WHAT YOU NEED TO DO: Say how many lines of the listing below include "Scope". Write only that number.
Start of Block
(** * PixelPipe: the image-processing service (services/main.py)

    A shallow embedding of the Cloud Run service that downloads an image,
    extracts its metadata, stores the original, a thumbnail and a set of
    resized variants, and acknowledges the Pub/Sub message that carried
    the job.

    - Python [int] is [Z]; Python [float] is the binary64 type [float] of
      the kernel, so that [/], [*] and [int(...)] round as CPython does.
    - Python exceptions are values of [exn]; a computation that may raise
      has type [res A]; one that also touches the bucket, the status
      store or the clock has type [M A] (state passing over [Sys]).
    - aiohttp, PIL, hashlib, Cloud Storage and Firestore are collaborators:
      their behaviour is a field of [World], quantified over in theorems. *)

From Stdlib Require Import ZArith Lia Floats Uint63 Ascii String Reals Lra.
From stdpp Require Import base option strings list gmap pretty.

Local Open Scope Z_scope.

Definition bytes := list Byte.byte.

(** ** Exceptions and results *)

(** [asyncio.TimeoutError] has its own [except] clause in [download_image];
    every other exception is only ever handled as [Exception], through
    [str(e)], which is what [Exception] carries. *)
Inductive exn :=
| TimeoutError
| Exception (msg : string).

Definition str_exn (e : exn) : string :=
  match e with
  | TimeoutError => ""
  | Exception msg => msg
  end.

(** [str(KeyError(k))] is the repr of the key. *)
Definition KeyError (k : string) : exn := Exception ("'" +:+ k +:+ "'").
Definition ValueError (msg : string) : exn := Exception msg.
Definition ZeroDivisionError (msg : string) : exn := Exception msg.
Definition OverflowError (msg : string) : exn := Exception msg.

Definition res (A : Type) : Type := exn + A.

#[global] Instance res_ret : MRet res := λ A a, inr a.
#[global] Instance res_bind : MBind res := λ A B f m,
  match m with
  | inl e => inl e
  | inr a => f a
  end.

Definition raise {A} (e : exn) : res A := inl e.

(** ** Python builtins used by the service *)

Module Py.

Definition is_upper (c : ascii) : bool :=
  let n := Ascii.N_of_ascii c in ((65 <=? n) && (n <=? 90))%N.

Definition lower_ascii (c : ascii) : ascii :=
  if is_upper c then Ascii.ascii_of_N (Ascii.N_of_ascii c + 32) else c.

(** [s.lower()], on ASCII text. *)
Fixpoint lower (s : string) : string :=
  match s with
  | EmptyString => EmptyString
  | String c s' => String (lower_ascii c) (lower s')
  end.

(** [s.startswith(p)] *)
Definition startswith (s p : string) : bool := String.prefix p s.

(** [s.split(sep)] for a one-character separator: never empty. *)
Fixpoint split (sep : ascii) (s : string) : list string :=
  match s with
  | EmptyString => [EmptyString]
  | String c s' =>
      if Ascii.eqb c sep then EmptyString :: split sep s'
      else match split sep s' with
           | h :: t => String c h :: t
           | [] => [String c EmptyString]
           end
  end.

(** White space as [int()] and [str.strip()] see it, within ASCII. *)
Definition is_space (c : ascii) : bool :=
  let n := Ascii.N_of_ascii c in
  (((9 <=? n) && (n <=? 13)) || ((28 <=? n) && (n <=? 32)))%N.

Fixpoint lstrip (s : string) : string :=
  match s with
  | EmptyString => EmptyString
  | String c s' => if is_space c then lstrip s' else s
  end.

Fixpoint rstrip (s : string) : string :=
  match s with
  | EmptyString => EmptyString
  | String c s' =>
      let r := rstrip s' in
      if is_space c && String.eqb r EmptyString then EmptyString
      else String c r
  end.

Definition strip (s : string) : string := rstrip (lstrip s).

Definition digit_val (c : ascii) : option Z :=
  let n := Ascii.N_of_ascii c in
  if ((48 <=? n) && (n <=? 57))%N then Some (Z.of_N n - 48) else None.
(** X5: with the lock free and the flag clear, [set_servo_speed] on a
    registered servo, with a speed in [-1, 1] and a device that accepts
    the write, returns [True]; afterwards the status of the servo is the
    commanded speed with [is_running] true exactly when the speed is not
    zero, the device carries the duty cycle of that speed, and the lock,
    the flag and the configuration are as before. *)
Theorem set_servo_speed_succeeds hw servo_id v c servo state :
  _lock c = false ->
  _emergency_stop_active c = false ->
  _servos c !! servo_id = Some servo ->
  _servo_states c !! servo_id = Some state ->
  -1 <= v -> v <= 1 ->
  (forall duty_cycle, pwm_write hw (dev_pin servo) duty_cycle = true) ->
  exists duty_cycle c',
    speed_to_duty_cycle v = Ok duty_cycle
    /\ set_servo_speed hw servo_id v c = Return true c'
    /\ get_servo_status servo_id c'
       = Some {| speed := v; is_running := negb (Qeq_bool v 0.0) |}
    /\ _servos c' !! servo_id = Some (with_value duty_cycle servo)
    /\ _lock c' = false
    /\ _emergency_stop_active c' = false
    /\ config c' = config c.
Proof.
  intros Hlock Hflag Hservo Hstate Hlo Hhi Hwrite.
  destruct (speed_to_duty_cycle_bounded v Hlo Hhi) as (duty_cycle & E & _).
  exists duty_cycle, (speed_set servo_id v duty_cycle servo c).
  split; [exact E |]. split.
  - rewrite set_servo_speed_outcome by assumption.
    now rewrite Hflag, Hservo, E, Hwrite, Hstate.
  - unfold get_servo_status, speed_set.
    cbn [_servos _servo_states _lock _emergency_stop_active config
         set_servos set_servo_states].
    rewrite !lookup_insert_eq. repeat split; assumption.
Qed.

Lemma set_servo_speed_succeeds_witness :
  exists duty_cycle c',
    speed_to_duty_cycle (-0.25) = Ok duty_cycle
    /\ set_servo_speed hw_ok "gripper" (-0.25) base_running = Return true c'
    /\ get_servo_status "gripper" c'
       = Some {| speed := -0.25;
                 is_running := negb (Qeq_bool (-0.25) 0.0) |}
    /\ _servos c' !! "gripper"
       = Some (with_value duty_cycle (new_servo {| name := "Gripper"; pin := 27 |}))
    /\ _lock c' = false
    /\ _emergency_stop_active c' = false
    /\ config c' = config base_running.
Proof.
  apply (set_servo_speed_succeeds hw_ok "gripper" (-0.25) base_running
           (new_servo {| name := "Gripper"; pin := 27 |})
           ServoState_default);
    try (vm_compute; reflexivity); vm_compute; discriminate.
Defined.

(** X6: with the lock free and a state object present for every device,
    [set_servo_speed] always returns.  It returns [True] exactly when
    the flag is clear, the servo is registered, the speed is accepted by
    the codec and the device accepts the write; when it returns [False]
    the controller is exactly as before. *)
Theorem set_servo_speed_all_or_nothing hw servo_id v c :
  _lock c = false ->
  (is_Some (_servos c !! servo_id) -> is_Some (_servo_states c !! servo_id)) ->
  exists ok c',
    set_servo_speed hw servo_id v c = Return ok c'
    /\ (ok = false -> c' = c)
    /\ (ok = true <->
        _emergency_stop_active c = false
        /\ exists servo duty_cycle,
             _servos c !! servo_id = Some servo
             /\ speed_to_duty_cycle v = Ok duty_cycle
             /\ pwm_write hw (dev_pin servo) duty_cycle = true).
Proof.
  intros Hlock Hsync.
  rewrite set_servo_speed_outcome by assumption.
  destruct (_emergency_stop_active c) eqn:Hflag.
  { exists false, c. repeat split; try discriminate.
    intros [H _]. discriminate. }
  destruct (_servos c !! servo_id) as [servo |] eqn:Hservo.
  2:{ exists false, c. repeat split; try discriminate.
      intros (_ & servo & duty_cycle & H & _). discriminate. }
  destruct (Hsync (ex_intro _ servo eq_refl)) as [state Hstate].
  rewrite Hstate.
  destruct (speed_to_duty_cycle v) as [duty_cycle | e] eqn:E.
  2:{ exists false, c. repeat split; try discriminate.
      intros (_ & servo' & duty_cycle & _ & H & _). discriminate. }
  destruct (pwm_write hw (dev_pin servo) duty_cycle) eqn:Hwrite.
  - exists true, (speed_set servo_id v duty_cycle servo c).
    repeat split; try discriminate.
    exists servo, duty_cycle. repeat split; assumption.
  - exists false, c. repeat split; try discriminate.
    intros (_ & servo' & duty_cycle' & Hs & Hd & Hw).
    injection Hs as <-. injection Hd as <-. congruence.
Qed.
(** * CoffeDB storage engine: shallow embedding and verified properties

    The development follows the packages of the repository:
    the B-tree ([internal/storage], btree), the skip-list memtable,
    the write-ahead log, the secondary index and the engine coordinator.

    Conventions of the embedding.
    - Go [string]s are [string]s, compared bytewise ([String.ltb], [String.leb]).
    - Go [int64] fields are [Z] with the two's-complement wrap written out
      ([wrap64]).
    - A value of type [interface{}] is an [iface]: either a [*Document] or a
      plain [Value]; a type assertion is a [match].
    - A function that can hit a run-time panic or return a Go [error]
      returns an [outcome]. *)

From Stdlib Require Import ZArith Lia Bool DecimalString.
From Stdlib Require Import Floats.PrimFloat Floats.SpecFloat Floats.FloatOps.
From Stdlib Require Floats.FloatAxioms.
From stdpp Require Import gmap strings list fin_maps sorting.

#[local] Set Warnings "-register-all".
Local Open Scope Z_scope.
Local Open Scope string_scope.
Local Open Scope list_scope.

(** ** Go run-time outcomes *)

(** The [error] values the storage package constructs. *)
Inductive error : Type :=
  | ErrKeyNotFound        (* "key not found"            (btree)  *)
  | ErrDocumentNotFound   (* "document not found"       (engine) *)
  | ErrIndexExists        (* "index already exists"     (engine) *)
  | ErrWAL (cause : string) (* "failed to write to WAL: ..." / WAL errors *).

Inductive outcome (A : Type) : Type :=
  | Done (a : A)          (* normal return, error = nil *)
  | Fail (e : error)      (* normal return with a non-nil error *)
  | Panic.                (* run-time panic (index or slice out of range, ...) *)
Arguments Done {A} a.
Arguments Fail {A} e.
Arguments Panic {A}.

#[global] Instance outcome_ret : MRet outcome := fun A a => Done a.
#[global] Instance outcome_bind : MBind outcome := fun A B f m =>
  match m with
  | Done a => f a
  | Fail e => Fail e
  | Panic => Panic
  end.

(** The value returned, if the call returned one. *)
Definition outcome_to_option {A} (m : outcome A) : option A :=
  match m with
  | Done a => Some a
  | _ => None
  end.

(** [a[i]] on a slice: panics when out of range. *)
Definition index {A} (l : list A) (i : nat) : outcome A :=
  match l !! i with
  | Some x => Done x
  | None => Panic
  end.

(** ** Integers and strings *)

Definition wrap64 (z : Z) : Z := (z + 2 ^ 63) mod 2 ^ 64 - 2 ^ 63.

(** [len(s)] as an [int]. *)
Definition len (s : string) : Z := Z.of_nat (String.length s).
End of Block
RESPONSE TO THE EXERCISE: 4